» **Work instructions**: Check every line below for the word "RateLimitError" and copy each one that has it.

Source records
____________
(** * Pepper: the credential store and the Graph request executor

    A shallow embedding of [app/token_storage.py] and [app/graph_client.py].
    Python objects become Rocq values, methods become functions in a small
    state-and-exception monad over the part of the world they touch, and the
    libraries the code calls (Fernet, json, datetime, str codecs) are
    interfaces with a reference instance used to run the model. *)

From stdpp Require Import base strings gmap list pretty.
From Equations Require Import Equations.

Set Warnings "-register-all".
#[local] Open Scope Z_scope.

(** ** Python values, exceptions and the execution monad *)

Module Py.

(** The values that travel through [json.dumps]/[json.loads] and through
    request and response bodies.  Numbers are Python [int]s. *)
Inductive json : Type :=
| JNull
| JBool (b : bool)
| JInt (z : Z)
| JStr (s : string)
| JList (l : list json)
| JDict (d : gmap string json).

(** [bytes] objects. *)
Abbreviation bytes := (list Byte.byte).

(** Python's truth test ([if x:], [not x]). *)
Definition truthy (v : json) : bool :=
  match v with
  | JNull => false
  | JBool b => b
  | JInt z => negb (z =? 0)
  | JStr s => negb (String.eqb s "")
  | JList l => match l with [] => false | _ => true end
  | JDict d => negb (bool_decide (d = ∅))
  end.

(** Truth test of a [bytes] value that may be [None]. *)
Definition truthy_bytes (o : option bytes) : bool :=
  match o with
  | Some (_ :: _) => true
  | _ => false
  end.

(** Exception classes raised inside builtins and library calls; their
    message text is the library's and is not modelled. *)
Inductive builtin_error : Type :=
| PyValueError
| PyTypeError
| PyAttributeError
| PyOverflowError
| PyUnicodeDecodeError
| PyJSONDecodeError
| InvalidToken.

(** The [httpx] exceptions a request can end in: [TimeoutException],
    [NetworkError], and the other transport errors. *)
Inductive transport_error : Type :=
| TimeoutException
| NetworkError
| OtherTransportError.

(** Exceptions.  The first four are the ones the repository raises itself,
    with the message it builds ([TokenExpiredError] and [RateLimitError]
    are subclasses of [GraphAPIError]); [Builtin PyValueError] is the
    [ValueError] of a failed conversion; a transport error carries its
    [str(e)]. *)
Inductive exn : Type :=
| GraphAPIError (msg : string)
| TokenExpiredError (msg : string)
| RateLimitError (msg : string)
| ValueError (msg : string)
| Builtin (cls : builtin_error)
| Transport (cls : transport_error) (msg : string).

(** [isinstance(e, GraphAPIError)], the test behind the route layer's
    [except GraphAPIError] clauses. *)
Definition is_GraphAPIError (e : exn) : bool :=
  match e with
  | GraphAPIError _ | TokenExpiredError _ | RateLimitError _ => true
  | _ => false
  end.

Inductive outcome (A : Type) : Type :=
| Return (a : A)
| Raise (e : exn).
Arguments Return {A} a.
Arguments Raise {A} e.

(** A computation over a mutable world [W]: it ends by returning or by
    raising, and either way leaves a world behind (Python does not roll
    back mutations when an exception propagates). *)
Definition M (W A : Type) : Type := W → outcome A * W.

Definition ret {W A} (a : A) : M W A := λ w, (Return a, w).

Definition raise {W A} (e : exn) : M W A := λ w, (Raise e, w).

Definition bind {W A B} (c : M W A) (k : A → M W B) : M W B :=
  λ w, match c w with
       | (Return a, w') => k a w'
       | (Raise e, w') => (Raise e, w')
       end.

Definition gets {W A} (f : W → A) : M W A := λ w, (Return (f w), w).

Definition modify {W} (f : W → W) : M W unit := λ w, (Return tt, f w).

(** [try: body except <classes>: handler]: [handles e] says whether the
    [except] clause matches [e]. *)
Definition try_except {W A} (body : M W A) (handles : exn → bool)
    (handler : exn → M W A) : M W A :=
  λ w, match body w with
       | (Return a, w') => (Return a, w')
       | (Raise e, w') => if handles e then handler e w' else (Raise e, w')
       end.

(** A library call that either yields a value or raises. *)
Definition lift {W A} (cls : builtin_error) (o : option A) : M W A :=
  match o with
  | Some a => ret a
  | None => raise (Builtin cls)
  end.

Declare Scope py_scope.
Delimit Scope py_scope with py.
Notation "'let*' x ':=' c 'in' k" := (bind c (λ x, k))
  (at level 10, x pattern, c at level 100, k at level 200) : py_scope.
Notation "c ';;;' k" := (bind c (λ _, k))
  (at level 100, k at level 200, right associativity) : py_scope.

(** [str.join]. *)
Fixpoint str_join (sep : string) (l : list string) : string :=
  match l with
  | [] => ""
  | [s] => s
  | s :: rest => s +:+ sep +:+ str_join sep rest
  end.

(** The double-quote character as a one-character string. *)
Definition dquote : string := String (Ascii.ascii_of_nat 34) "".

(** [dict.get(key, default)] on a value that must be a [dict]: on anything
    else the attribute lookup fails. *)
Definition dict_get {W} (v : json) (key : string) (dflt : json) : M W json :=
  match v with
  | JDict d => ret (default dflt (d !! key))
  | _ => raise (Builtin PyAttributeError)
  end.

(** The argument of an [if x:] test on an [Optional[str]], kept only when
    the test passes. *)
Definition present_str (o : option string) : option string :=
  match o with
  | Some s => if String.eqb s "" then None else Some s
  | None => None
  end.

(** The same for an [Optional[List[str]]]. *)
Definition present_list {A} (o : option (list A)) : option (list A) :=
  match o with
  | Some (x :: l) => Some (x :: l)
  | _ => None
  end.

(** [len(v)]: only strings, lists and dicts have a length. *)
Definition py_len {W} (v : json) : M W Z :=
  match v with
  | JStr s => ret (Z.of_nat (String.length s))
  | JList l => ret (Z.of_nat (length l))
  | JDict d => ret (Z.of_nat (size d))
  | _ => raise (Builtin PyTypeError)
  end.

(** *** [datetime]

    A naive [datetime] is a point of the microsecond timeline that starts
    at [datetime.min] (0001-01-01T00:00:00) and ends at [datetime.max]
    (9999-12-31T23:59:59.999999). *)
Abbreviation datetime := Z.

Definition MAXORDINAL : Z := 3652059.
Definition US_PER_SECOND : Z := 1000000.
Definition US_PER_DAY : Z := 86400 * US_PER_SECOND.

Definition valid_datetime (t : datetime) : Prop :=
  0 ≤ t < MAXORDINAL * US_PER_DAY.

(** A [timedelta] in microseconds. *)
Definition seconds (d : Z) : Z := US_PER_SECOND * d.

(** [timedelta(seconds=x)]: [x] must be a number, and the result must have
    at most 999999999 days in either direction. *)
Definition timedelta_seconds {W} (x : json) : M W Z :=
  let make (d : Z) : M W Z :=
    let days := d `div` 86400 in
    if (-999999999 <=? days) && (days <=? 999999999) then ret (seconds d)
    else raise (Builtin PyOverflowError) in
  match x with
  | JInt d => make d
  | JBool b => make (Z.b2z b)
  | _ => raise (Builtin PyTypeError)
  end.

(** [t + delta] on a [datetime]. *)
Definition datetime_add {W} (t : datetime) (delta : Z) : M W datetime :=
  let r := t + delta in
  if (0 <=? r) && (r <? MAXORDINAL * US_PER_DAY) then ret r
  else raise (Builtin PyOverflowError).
____________
» **Output**:
    with the message it builds ([TokenExpiredError] and [RateLimitError]
| RateLimitError (msg : string)
  | GraphAPIError _ | TokenExpiredError _ | RateLimitError _ => true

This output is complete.